(The data)

(* ===== verification/Model.v ===== *)
(** * Authorization models: the protobuf messages and their constructors

    The messages of an authorization model (generated Go types; only their fields
    are used) and the helpers of [pkg/typesystem/typesystem.go] that build and
    compare them. *)

From S2P Require Import Prelude GoStd Tuple.

Local Open Scope go_scope.

(** ** Messages *)

(** The oneof of [RelationReference]. *)
Inductive RelationOrWildcard :=
| RR_Relation (relation : string)
| RR_Wildcard.

Record RelationReference := mkRelationReference {
  rr_Type : string;
  rr_RelationOrWildcard : option RelationOrWildcard;
  rr_Condition : string;
}.

(** [openfgav1.Userset], a rewrite; [Userset_nil] is a nil message or a nil oneof.  A computed
    userset may name an object, which only Expand reads; the objects of the two references
    of a tuple-to-userset are never read. *)
Inductive Userset :=
| Userset_This
| Userset_ComputedUserset (object relation : string)
| Userset_TupleToUserset (tupleset computedUserset : string)
| Userset_Union (child : list Userset)
| Userset_Intersection (child : list Userset)
| Userset_Difference (base subtract : Userset)
| Userset_nil.

(** [openfgav1.Condition]: name, CEL expression, declared parameters and their types. *)
Record ModelCondition := mkModelCondition {
  mc_Name : string;
  mc_Expression : string;
  mc_Parameters : gmap string string;
}.

Record TypeDefinition := mkTypeDefinition {
  td_Type : string;
  td_Relations : gmap string Userset;
  td_Metadata : gmap string (list RelationReference);
}.

Record AuthorizationModel := mkAuthorizationModel {
  am_Id : string;
  am_SchemaVersion : string;
  am_TypeDefinitions : list TypeDefinition;
  am_Conditions : gmap string ModelCondition;
}.

Global Instance RelationOrWildcard_eq_dec : EqDecision RelationOrWildcard.
Proof. solve_decision. Defined.
Global Instance RelationReference_eq_dec : EqDecision RelationReference.
Proof. solve_decision. Defined.

(** ** Accessors on the oneof *)

(** [ref.GetRelation()]. *)
Definition rr_GetRelation (r : RelationReference) : string :=
  match rr_RelationOrWildcard r with Some (RR_Relation rel) => rel | _ => "" end.

(** [ref.GetWildcard() != nil]. *)
Definition rr_HasWildcard (r : RelationReference) : bool :=
  match rr_RelationOrWildcard r with Some RR_Wildcard => true | _ => false end.

(** [ref.GetRelationOrWildcard() == nil]. *)
Definition rr_IsPlain (r : RelationReference) : bool :=
  match rr_RelationOrWildcard r with None => true | _ => false end.

(** ** Constructors *)

Definition DirectRelationReference (objectType relation : string) : RelationReference :=
  mkRelationReference objectType
    (if negb (relation =s "") then Some (RR_Relation relation) else None) "".

Lemma DirectRelationReference_relation ty r : rr_GetRelation (DirectRelationReference ty r) = r.
Proof. unfold DirectRelationReference, rr_GetRelation. simpl. by case_bool_decide. Qed.

Definition WildcardRelationReference (objectType : string) : RelationReference :=
  mkRelationReference objectType (Some RR_Wildcard) "".

Definition ConditionedRelationReference (rel : RelationReference) (condition : string)
  : RelationReference :=
  mkRelationReference (rr_Type rel) (rr_RelationOrWildcard rel) condition.

Definition This : Userset := Userset_This.
Definition ComputedUserset (relation : string) : Userset := Userset_ComputedUserset "" relation.
Definition TupleToUserset (tupleset computedUserset : string) : Userset :=
  Userset_TupleToUserset tupleset computedUserset.
Definition Union (children : list Userset) : Userset := Userset_Union children.
Definition Intersection (children : list Userset) : Userset := Userset_Intersection children.
Definition Difference (base sub : Userset) : Userset := Userset_Difference base sub.

Definition SchemaVersion1_0 : string := "1.0".
Definition SchemaVersion1_1 : string := "1.1".
Definition SchemaVersion1_2 : string := "1.2".

Definition IsSchemaVersionSupported (version : string) : bool :=
  (version =s SchemaVersion1_1) || (version =s SchemaVersion1_2).

Definition GetRelationReferenceAsString (rr : option RelationReference) : outcome unit string :=
  match rr with
  | None => Ret ""
  | Some r =>
      match rr_RelationOrWildcard r with
      | Some (RR_Relation rel) => Ret (rr_Type r +:+ "#" +:+ rel)
      | Some RR_Wildcard => Ret (TypedPublicWildcard (rr_Type r))
      | None => Panic "unexpected relation reference"
      end
  end.

Definition RelationEquals (a b : RelationReference) : bool :=
  if negb (rr_Type a =s rr_Type b) then false
  else if rr_IsPlain a && rr_IsPlain b then true
  else if rr_HasWildcard a && rr_HasWildcard b then true
  else negb (rr_GetRelation a =s "") && negb (rr_GetRelation b =s "")
       && (rr_GetRelation a =s rr_GetRelation b).

(** ** Induction on rewrites *)

Section userset_induction.
Variable P : Userset → Prop.
Hypothesis H_this : P Userset_This.
Hypothesis H_computed : ∀ ob r, P (Userset_ComputedUserset ob r).
Hypothesis H_ttu : ∀ t c, P (Userset_TupleToUserset t c).
Hypothesis H_union : ∀ child, Forall P child → P (Userset_Union child).
Hypothesis H_intersection : ∀ child, Forall P child → P (Userset_Intersection child).
Hypothesis H_difference : ∀ b s, P b → P s → P (Userset_Difference b s).
Hypothesis H_nil : P Userset_nil.

(** Induction with a hypothesis for every child of a union or an intersection. *)
Fixpoint Userset_nested_ind (u : Userset) : P u :=
  let children := fix go (l : list Userset) : Forall P l :=
    match l with
    | [] => List.Forall_nil P
    | x :: l' => List.Forall_cons P x l' (Userset_nested_ind x) (go l')
    end in
  match u with
  | Userset_This => H_this
  | Userset_ComputedUserset ob r => H_computed ob r
  | Userset_TupleToUserset t c => H_ttu t c
  | Userset_Union child => H_union child (children child)
  | Userset_Intersection child => H_intersection child (children child)
  | Userset_Difference b s => H_difference b s (Userset_nested_ind b) (Userset_nested_ind s)
  | Userset_nil => H_nil
  end.
End userset_induction.

(** Number of nodes of a rewrite. *)
Fixpoint userset_size (u : Userset) : nat :=
  match u with
  | Userset_Union child | Userset_Intersection child => S (sum_list (userset_size <$> child))
  | Userset_Difference b s => S (userset_size b + userset_size s)
  | _ => 1
  end.

(** [RelationEquals] is equality of type and oneof, conditions ignored, on
    references whose relation, if any, is not the empty string. *)
Lemma RelationEquals_spec a b :
  rr_RelationOrWildcard a ≠ Some (RR_Relation "") →
  RelationEquals a b = true ↔
  rr_Type a = rr_Type b ∧ rr_RelationOrWildcard a = rr_RelationOrWildcard b.
Proof.
  destruct a as [ta wa ca], b as [tb wb cb]; unfold RelationEquals; simpl; intros Ha.
  case_bool_decide as Ht; simpl; [|naive_solver].
  destruct wa as [[r|]|], wb as [[r'|]|]; unfold rr_IsPlain, rr_HasWildcard, rr_GetRelation; simpl;
    repeat case_bool_decide; simpl; naive_solver.
Qed.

(End The data)

# What to produce:
Report, for the data above, every line in which the string "false" appears.

# Solution to this exercise:
  match rr_RelationOrWildcard r with Some RR_Wildcard => true | _ => false end.
  match rr_RelationOrWildcard r with None => true | _ => false end.
  if negb (rr_Type a =s rr_Type b) then false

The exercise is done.